Queen Sofia rises three sculptures to her terrace to “mute” with sunlight throughout the day

Reina Sofía Museum Upload three sculptures of Jesús Rafael Soto, Martín Chirino and Edgar Negret “ Before shown in your rooms– to the terraces of the Nouvel building which reopens after its rearrangement transformed into a new exhibition space that will host part of the Pinacoteca collection.

“With this exterior room it is about providing content from the museum where there was no artistic content. These spaces will change over time, because Soto’s piece shines by the light but in the afternoon there is a sunset and depending on the environment these pieces mutan“The director of Reina Sofía, Manuel Segade, explained during the presentation of the works and space.

Specifically, the three pieces belong to the geometric sculpture collection of the sixties and seventies of the twentieth century of the museum. “If there are no spectators who activate them, that move around them and relate their bodies with themThere are no those pieces. That is already an aesthetic revolution, “Segade added.

So, ‘A different order. Utopian geometry and kinetic art on the terraces of Nouvel ‘ Try to establish a “new order” in terms of sculpture, and fill the city with works that move away from commemorative pieces.

It has absolutely nothing to do with the commemorative sculptures in pedestals to which we were accustomed in the nineteenth and early twentieth century, “ He has pointed out.

One of these sculptures is ‘Mediterranean (10), 1971’of the Canary Martín Chirinoa piece of polished stainless steel sheet and welding. Chirino, according to the museum, rejected the realistic aesthetics of Franco in favor of a “new materiality.”

It is quite representative of this moment of Chirino, from the early 1970s, In which he starts working on horizons, but they also have to do with tradition (…) In the late 60s and early 70s, he spends a lot of time in Italy and Greece, he permeates that Mediterranean culture. Especially in female and curves and begins to develop this sculpture, which he considers that he has a certain eroticism, “Segade said.

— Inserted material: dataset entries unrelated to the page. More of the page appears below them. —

Lemma toValueText_wf v : (forall x, v = Some x -> printable x) -> wf_str (toValueText v).
Proof.
  intros H. destruct v as [v|]; [|constructor]. specialize (H v eq_refl). cbn [toValueText].
  pose proof (stringify_wf v H). destruct v; try done. by inversion H.
Qed.

Lemma string_or_empty_wf v : (forall x, v = Some x -> printable x) -> wf_str (string_or_empty v).
Proof. intros H. destruct v as [[]|]; cbn; try constructor. specialize (H _ eq_refl). by inversion H. Qed.

Lemma known_or_in l v d : d ∈ l -> known_or l v d ∈ l.
Proof. intros Hd. destruct v as [[]|]; cbn; try done. case_match; bool_hyps; done. Qed.

Lemma readProp_object v : v = JNull \/ forall k, readProp v k = Some (prop v (js k)).
Proof. destruct v; [by left|right; done..]. Qed.

Lemma normalizeCondition_ok v n c n' :
  normalizeCondition now v n = (Some c, n') -> n' = S n /\ c_id c = localId n /\ (printable v -> condition_ok c).
Proof.
  unfold normalizeCondition, gbind, nextLocalId, glift. destruct (readProp_object v) as [->|Hr]; [done|].
  rewrite !Hr. cbn [mbind option_bind]. intros [= <- <-]. split_and!; [done|done|]. intros Hp.
  assert (forall k x, prop v k = Some x -> printable x) by (intros; by eapply printable_prop).
  split; cbn [c_mode c_path c_value_text]; eauto using string_or_empty_wf, toValueText_wf.
  apply known_or_in. closed_str.
Qed.

Lemma gmapM_conditions vs n cs n' :
  gmapM (normalizeCondition now) vs n = (Some cs, n') ->
  (n <= n')%nat /\ NoDup (map c_id cs) /\ Forall (fun c => between n n' (c_id c)) cs /\
  (Forall printable vs -> Forall condition_ok cs).
Proof.
  revert n cs n'. induction vs as [|v vs IH]; intros n cs n'; cbn [gmapM].
  { intros [= <- <-]. split_and!; [lia|constructor|constructor|constructor]. }
  unfold gbind, gret. destruct (normalizeCondition now v n) as [[c|] n1] eqn:E; [|done].
  destruct (gmapM _ vs n1) as [[cs'|] n2] eqn:E2; [|done]. intros [= <- <-].
  apply normalizeCondition_ok in E as (-> & Hi & Hok). destruct (IH _ _ _ E2) as (Hle & Hn & Hb & Hoks).
  split_and!; [lia| | |].
  - cbn [map]. constructor; [|done]. intros Hin. apply list_elem_of_In, in_map_iff in Hin as (c' & E & Hc'%list_elem_of_In).
    rewrite Forall_forall in Hb. destruct (Hb c' Hc') as (k & Hk & E'). rewrite E, Hi in E'. apply localId_inj in E'. lia.
  - constructor; [exists n; split; [lia|done]|]. eapply Forall_impl; [exact Hb|]. intros c'. apply between_mono; lia.
  - intros [Hv Hvs]%Forall_cons. constructor; auto.
Qed.

Lemma normalizeLogic_in v l : normalizeLogic v = Some l -> l ∈ [js "OR"; js "AND"].
Proof. unfold normalizeLogic. destruct (String_of _); [|done]. intros [= <-]. case_match; set_solver. Qed.

Lemma normalizeOperation_ok v n o n' :
  normalizeOperation now v n = (Some o, n') -> fresh_rule n n' o /\ (printable v -> operation_ok o).
Proof.
  unfold normalizeOperation, gbind at 1, nextLocalId. unfold gbind, glift, gret.
  destruct (readProp_object v) as [->|Hr]; [done|]. rewrite !Hr. cbn [mbind option_bind]. destruct (normalizeLogic _) as [l|] eqn:El; [|done].
  apply normalizeLogic_in in El.
  set (cs := match prop v (js "conditions") with Some (JArr l) => _ | _ => _ end).
  destruct (cs (S n)) as [[cs'|] n2] eqn:Ec; [|done]. intros [= <- <-].
  assert ((S n <= n2)%nat /\ NoDup (map c_id cs') /\ Forall (fun c => between (S n) n2 (c_id c)) cs' /\
    (printable v -> Forall condition_ok cs')) as (Hle & Hn & Hb & Hok).
  { assert (gret (A := list ParamOverrideCondition) [] (S n) = (Some cs', n2) -> (S n <= n2)%nat /\ NoDup (map c_id cs') /\
      Forall (fun c => between (S n) n2 (c_id c)) cs' /\ (printable v -> Forall condition_ok cs')) as Hnil
      by (intros [= <- <-]; split_and!; [lia|constructor|constructor|constructor]).
    subst cs. destruct (prop v (js "conditions")) as [[]|] eqn:Ep; try by apply Hnil.
    apply gmapM_conditions in Ec as (? & ? & ? & Hok). split_and!; [done..|]. intros Hv. apply Hok.
    eapply printable_prop in Ep; [|done]. by inversion Ep. }
  split; [by split; [| lia| |]|]. intros Hv. assert (forall k x, prop v k = Some x -> printable x) as Hp by (intros; by eapply printable_prop).
  split; cbn [mode logic description path from to value_text conditions]; eauto using string_or_empty_wf, toValueText_wf.
  apply known_or_in. closed_str.
Qed.

(** ** Lists of rules *)

Record rule_ok (n : nat) (o : ParamOverrideOperation) : Prop := {
  ro_id : made n (id o);
  ro_nodup : NoDup (map c_id (conditions o));
  ro_conditions : Forall (fun c => made n (c_id c)) (conditions o);
  ro_ok : operation_ok o }.

(** What every list of rules in the editor is. *)
Record rules_ok (n : nat) (ops : list ParamOverrideOperation) : Prop := {
  rs_nonempty : ops <> [];
  rs_nodup : NoDup (map id ops);
  rs_rules : Forall (rule_ok n) ops }.

(** Rules made while the counter went from [n] to [n']. *)
Record new_rules (n n' : nat) (ops : list ParamOverrideOperation) : Prop := {
  nr_le : (n <= n')%nat;
  nr_nodup : NoDup (map id ops);
  nr_ids : Forall (fun o => between n n' (id o)) ops;
  nr_rules : Forall (rule_ok n') ops }.

Lemma rule_ok_mono n n' o : (n <= n')%nat -> rule_ok n o -> rule_ok n' o.
Proof.
  intros Hn [Hi Hd Hc Ho]. split; [by eapply between_mono; [| |exact Hi]; lia|done| |done].
  eapply Forall_impl; [exact Hc|]. intros c. apply between_mono; lia.
Qed.

Lemma rules_ok_mono n n' ops : (n <= n')%nat -> rules_ok n ops -> rules_ok n' ops.
Proof.
  intros Hn [Hne Hd Hr]. split; [done|done|]. eapply Forall_impl; [exact Hr|]. intros o. by apply rule_ok_mono.
Qed.

Lemma new_rules_nil n : new_rules n n [].
Proof. split; [lia|constructor|constructor|constructor]. Qed.

Lemma new_rules_cons n n1 n2 o ops :
  fresh_rule n n1 o -> operation_ok o -> new_rules n1 n2 ops -> new_rules n n2 (o :: ops).
Proof.
  intros [Hi Hl Hd Hc] Ho [Hle Hn Hb Hr]. split; [lia| | |].
  - cbn [map]. constructor; [|done]. intros Hin. apply list_elem_of_In, in_map_iff in Hin as (o' & E & Ho'%list_elem_of_In).
    rewrite Forall_forall in Hb. destruct (Hb o' Ho') as (k & Hk & E'). rewrite E, Hi in E'. apply localId_inj in E'. lia.
  - constructor; [exists n; split; [lia|done]|]. eapply Forall_impl; [exact Hb|]. intros o'. apply between_mono; lia.
  - constructor; [|done]. split; [exists n; split; [lia|done]|done| |done].
    eapply Forall_impl; [exact Hc|]. intros c. apply between_mono; lia.
Qed.

Lemma gmapM_operations vs n ops n' :
  gmapM (normalizeOperation now) vs n = (Some ops, n') -> Forall printable vs -> new_rules n n' ops.
Proof.
  revert n ops n'. induction vs as [|v vs IH]; intros n ops n'; cbn [gmapM].
  { intros [= <- <-] _. apply new_rules_nil. }
  unfold gbind, gret. destruct (normalizeOperation now v n) as [[o|] n1] eqn:E; [|done].
  destruct (gmapM _ vs n1) as [[os|] n2] eqn:E2; [|done]. intros [= <- <-] [Hv Hvs]%Forall_cons.
  apply normalizeOperation_ok in E as [Hf Hok]. eapply new_rules_cons; eauto.
Qed.

Lemma gmapM_nonempty {A B} (f : A -> G B) vs n ys n' : gmapM f vs n = (Some ys, n') -> vs <> [] -> ys <> [].
Proof. intros H%gmapM_length Hne. by destruct ys, vs. Qed.

Lemma new_rules_ok n n' ops : new_rules n n' ops -> ops <> [] -> rules_ok n' ops.
Proof. intros [_ Hd _ Hr] Hne. by split. Qed.

(** New rules after old ones. *)
Lemma rules_app n n' ops new :
  NoDup (map id ops) -> Forall (rule_ok n) ops -> new_rules n n' new -> ops ++ new <> [] -> rules_ok n' (ops ++ new).
Proof.
  intros Hd Hr [Hle Hn Hb Hnr] Hne. split; [done| |].
  - rewrite map_app. apply NoDup_app. split_and!; [done| |done]. intros i Hi Hj.
    apply list_elem_of_In, in_map_iff in Hi as (o & <- & Ho%list_elem_of_In).
    apply list_elem_of_In, in_map_iff in Hj as (o' & E & Ho'%list_elem_of_In). rewrite Forall_forall in Hr, Hb.
    eapply (between_fresh n n' (id o) (id o')); [apply Hr, Ho|by apply Hb|done].
  - apply Forall_app. split; [|done]. eapply Forall_impl; [exact Hr|]. intros o. by apply rule_ok_mono.
Qed.

Lemma default_operation n : exists o, createDefaultOperation now n = (Some o, S n) /\ new_rules n (S n) [o].
Proof.
  destruct (createDefaultOperation now n) as [[o|] n1] eqn:E; [|by vm_compute in E].
  assert (n1 = S n) as -> by (unfold createDefaultOperation in E; vm_compute in E; by injection E). exists o. split; [done|].
  unfold createDefaultOperation in E. apply normalizeOperation_ok in E as [Hf Hok].
  eapply new_rules_cons; [exact Hf| |apply new_rules_nil]. apply Hok.
  constructor; [closed_nodup|closed_str|]. apply Forall_cons. split; [constructor; closed_str|constructor].
Qed.

Lemma load_operations vs n ops n' :
  loadOperations now vs n = (Some ops, n') -> Forall printable vs -> new_rules n n' ops /\ ops <> [].
Proof.
  unfold loadOperations. destruct vs as [|v vs].
  - unfold gbind, gret. destruct (default_operation n) as (o & -> & Ho). by intros [= <- <-].
  - intros E Hp. split; [by eapply gmapM_operations|]. by eapply gmapM_nonempty.
Qed.

(** A change that keeps the id of every rule. *)
Lemma rules_map n (f : ParamOverrideOperation -> ParamOverrideOperation) ops :
  (forall o, rule_ok n o -> rule_ok n (f o) /\ id (f o) = id o) -> rules_ok n ops -> rules_ok n (map f ops).
Proof.
  intros Hf [Hne Hd Hr]. split; [by destruct ops| |].
  - rewrite map_map. rewrite (map_ext_in _ id); [done|]. intros o Ho%list_elem_of_In. rewrite Forall_forall in Hr. by apply Hf, Hr.
  - apply Forall_forall. intros o' Ho'. apply list_elem_of_In, in_map_iff in Ho' as (o & <- & Ho%list_elem_of_In).
    rewrite Forall_forall in Hr. by apply Hf, Hr.
Qed.

Lemma rules_on n i (f : ParamOverrideOperation -> ParamOverrideOperation) ops :
  (forall o, rule_ok n o -> rule_ok n (f o) /\ id (f o) = id o) -> rules_ok n ops ->
  rules_ok n (map (fun o => if hasId i o then f o else o) ops).
Proof. intros Hf. apply rules_map. intros o Ho. case_match; [by apply Hf|done]. Qed.

(** Some of the rules, in any order. *)
Lemma rules_perm n ops ops' : ops' ≡ₚ ops -> rules_ok n ops -> rules_ok n ops'.
Proof.
  intros Hp [Hne Hd Hr]. split.
  - intros ->. by apply Permutation_nil_l in Hp.
  - by rewrite (Permutation_map id Hp).
  - by rewrite Hp.
Qed.

(** Of two or more rules one is left. *)
Lemma rules_remove n i ops :
  (2 <= length ops)%nat -> rules_ok n ops -> rules_ok n (List.filter (fun o => negb (hasId i o)) ops).
Proof.
  intros Hl [Hne Hd Hr]. split; [|by apply filter_map_nodup|by apply filter_Forall].
  destruct ops as [|a [|b ops]]; cbn in Hl; try lia. intros E.
  assert (forall o, o ∈ a :: b :: ops -> id o = i) as Hall.
  { intros o Ho. destruct (hasId i o) eqn:Eh; [by unfold hasId in Eh; bool_hyps|].
    assert (In o []) as []. rewrite <- E. apply List.filter_In. split; [by apply list_elem_of_In|by rewrite Eh]. }
  cbn [map] in Hd. apply NoDup_cons in Hd as [Hd _]. apply Hd. rewrite (Hall a), <- (Hall b) by set_solver. left.
Qed.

On the other hand, Queen Sofia exposes ‘Red Vigilante, 1979’of the Colombian Edgar Negret, A piece of painted aluminum sheet that had never been exposed because it has been located in the European Court of Accounts, in Luxembourg, as a temporary deposit since 2015.

Finally, visitors who come to the terrace-access is free-can see a sculpture of the Venezuelan Jesús Rafael Soto, ‘Penetrable, 1982’a montage of flexible PVC tubes through which the viewer can pass and move.

“They are very important pieces precisely in the evolution of public participation in contemporary art because they are pieces made to be absolutely crossed. They function as a penetrable that we can cross, we can decide how we travel and that are made to be intervened by the different audiences. It can only be enjoyed once someone is going through it and that it coexists with them“Segade concluded.